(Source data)

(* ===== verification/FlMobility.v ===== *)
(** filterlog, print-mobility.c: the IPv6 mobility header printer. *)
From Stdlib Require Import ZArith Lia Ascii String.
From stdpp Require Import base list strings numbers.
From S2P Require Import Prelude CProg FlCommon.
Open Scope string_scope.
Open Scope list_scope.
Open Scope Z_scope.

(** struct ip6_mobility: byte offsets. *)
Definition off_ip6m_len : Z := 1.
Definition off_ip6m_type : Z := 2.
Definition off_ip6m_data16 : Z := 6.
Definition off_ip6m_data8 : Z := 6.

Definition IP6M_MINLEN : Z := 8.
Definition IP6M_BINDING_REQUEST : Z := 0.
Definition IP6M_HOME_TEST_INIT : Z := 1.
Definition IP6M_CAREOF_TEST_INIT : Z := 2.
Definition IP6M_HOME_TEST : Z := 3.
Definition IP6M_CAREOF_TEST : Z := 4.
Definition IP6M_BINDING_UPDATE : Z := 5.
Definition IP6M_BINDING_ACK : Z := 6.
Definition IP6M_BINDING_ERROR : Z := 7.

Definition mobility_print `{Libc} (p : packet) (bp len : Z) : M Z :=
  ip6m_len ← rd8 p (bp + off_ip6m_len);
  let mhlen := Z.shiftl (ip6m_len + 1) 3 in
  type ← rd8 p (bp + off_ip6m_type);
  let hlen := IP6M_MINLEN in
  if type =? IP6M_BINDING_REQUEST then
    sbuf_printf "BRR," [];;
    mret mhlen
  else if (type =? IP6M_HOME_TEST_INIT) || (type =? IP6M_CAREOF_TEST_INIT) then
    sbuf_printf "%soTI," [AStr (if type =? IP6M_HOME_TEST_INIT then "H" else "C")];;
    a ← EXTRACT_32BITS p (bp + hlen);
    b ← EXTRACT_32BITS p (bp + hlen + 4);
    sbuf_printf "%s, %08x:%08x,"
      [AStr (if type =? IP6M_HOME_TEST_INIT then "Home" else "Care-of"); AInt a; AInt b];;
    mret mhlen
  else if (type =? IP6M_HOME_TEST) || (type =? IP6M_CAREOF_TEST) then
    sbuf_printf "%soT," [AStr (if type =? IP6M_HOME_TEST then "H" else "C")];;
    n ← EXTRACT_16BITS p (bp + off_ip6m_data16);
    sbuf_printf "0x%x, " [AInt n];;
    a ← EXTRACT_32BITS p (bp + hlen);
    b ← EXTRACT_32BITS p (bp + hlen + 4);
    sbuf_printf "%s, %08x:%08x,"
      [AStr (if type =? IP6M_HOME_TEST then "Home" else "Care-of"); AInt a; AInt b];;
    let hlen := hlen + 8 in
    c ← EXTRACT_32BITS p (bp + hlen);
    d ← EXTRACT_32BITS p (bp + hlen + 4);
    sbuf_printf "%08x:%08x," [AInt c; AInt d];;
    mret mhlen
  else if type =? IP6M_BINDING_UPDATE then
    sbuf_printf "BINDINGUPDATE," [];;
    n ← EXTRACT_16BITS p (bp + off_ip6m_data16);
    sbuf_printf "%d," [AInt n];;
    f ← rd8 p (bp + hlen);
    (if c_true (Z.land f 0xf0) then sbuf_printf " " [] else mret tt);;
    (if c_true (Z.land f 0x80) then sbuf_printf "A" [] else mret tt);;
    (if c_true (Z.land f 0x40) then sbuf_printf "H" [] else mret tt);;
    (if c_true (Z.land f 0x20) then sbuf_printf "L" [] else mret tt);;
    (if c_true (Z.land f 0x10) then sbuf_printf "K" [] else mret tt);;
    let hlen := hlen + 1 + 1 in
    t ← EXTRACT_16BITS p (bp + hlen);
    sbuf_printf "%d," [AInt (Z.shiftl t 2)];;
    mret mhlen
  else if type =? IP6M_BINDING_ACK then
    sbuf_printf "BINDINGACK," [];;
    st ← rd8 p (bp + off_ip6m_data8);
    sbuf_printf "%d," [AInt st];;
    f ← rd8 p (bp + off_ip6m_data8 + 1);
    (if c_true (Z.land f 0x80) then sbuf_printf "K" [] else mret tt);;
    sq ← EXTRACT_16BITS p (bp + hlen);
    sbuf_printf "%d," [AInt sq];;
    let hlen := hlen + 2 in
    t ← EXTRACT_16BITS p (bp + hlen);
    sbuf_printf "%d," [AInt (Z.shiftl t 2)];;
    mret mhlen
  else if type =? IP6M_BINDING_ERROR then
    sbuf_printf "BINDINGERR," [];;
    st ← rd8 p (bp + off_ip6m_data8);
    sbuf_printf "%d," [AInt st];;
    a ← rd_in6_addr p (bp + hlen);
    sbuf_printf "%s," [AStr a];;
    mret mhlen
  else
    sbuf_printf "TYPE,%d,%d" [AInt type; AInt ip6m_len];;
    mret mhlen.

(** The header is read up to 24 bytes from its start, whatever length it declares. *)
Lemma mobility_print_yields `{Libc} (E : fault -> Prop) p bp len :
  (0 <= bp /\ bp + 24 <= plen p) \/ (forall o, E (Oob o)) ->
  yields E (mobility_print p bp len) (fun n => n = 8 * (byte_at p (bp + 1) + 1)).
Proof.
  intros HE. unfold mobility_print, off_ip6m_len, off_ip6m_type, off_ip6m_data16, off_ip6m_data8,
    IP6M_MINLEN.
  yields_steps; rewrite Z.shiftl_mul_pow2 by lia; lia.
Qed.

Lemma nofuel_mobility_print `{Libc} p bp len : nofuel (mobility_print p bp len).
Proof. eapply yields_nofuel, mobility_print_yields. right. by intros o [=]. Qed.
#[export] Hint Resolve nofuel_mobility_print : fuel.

▸ **Problem details**
Write the opening line of the data above and every line after it, exactly, stopping once you have written the line with "ip6m_len ← rd8 p (bp + off_ip6m_len);".

▸ **Response to the exercise**
(* ===== verification/FlMobility.v ===== *)
(** filterlog, print-mobility.c: the IPv6 mobility header printer. *)
From Stdlib Require Import ZArith Lia Ascii String.
From stdpp Require Import base list strings numbers.
From S2P Require Import Prelude CProg FlCommon.
Open Scope string_scope.
Open Scope list_scope.
Open Scope Z_scope.

(** struct ip6_mobility: byte offsets. *)
Definition off_ip6m_len : Z := 1.
Definition off_ip6m_type : Z := 2.
Definition off_ip6m_data16 : Z := 6.
Definition off_ip6m_data8 : Z := 6.

Definition IP6M_MINLEN : Z := 8.
Definition IP6M_BINDING_REQUEST : Z := 0.
Definition IP6M_HOME_TEST_INIT : Z := 1.
Definition IP6M_CAREOF_TEST_INIT : Z := 2.
Definition IP6M_HOME_TEST : Z := 3.
Definition IP6M_CAREOF_TEST : Z := 4.
Definition IP6M_BINDING_UPDATE : Z := 5.
Definition IP6M_BINDING_ACK : Z := 6.
Definition IP6M_BINDING_ERROR : Z := 7.

Definition mobility_print `{Libc} (p : packet) (bp len : Z) : M Z :=
  ip6m_len ← rd8 p (bp + off_ip6m_len);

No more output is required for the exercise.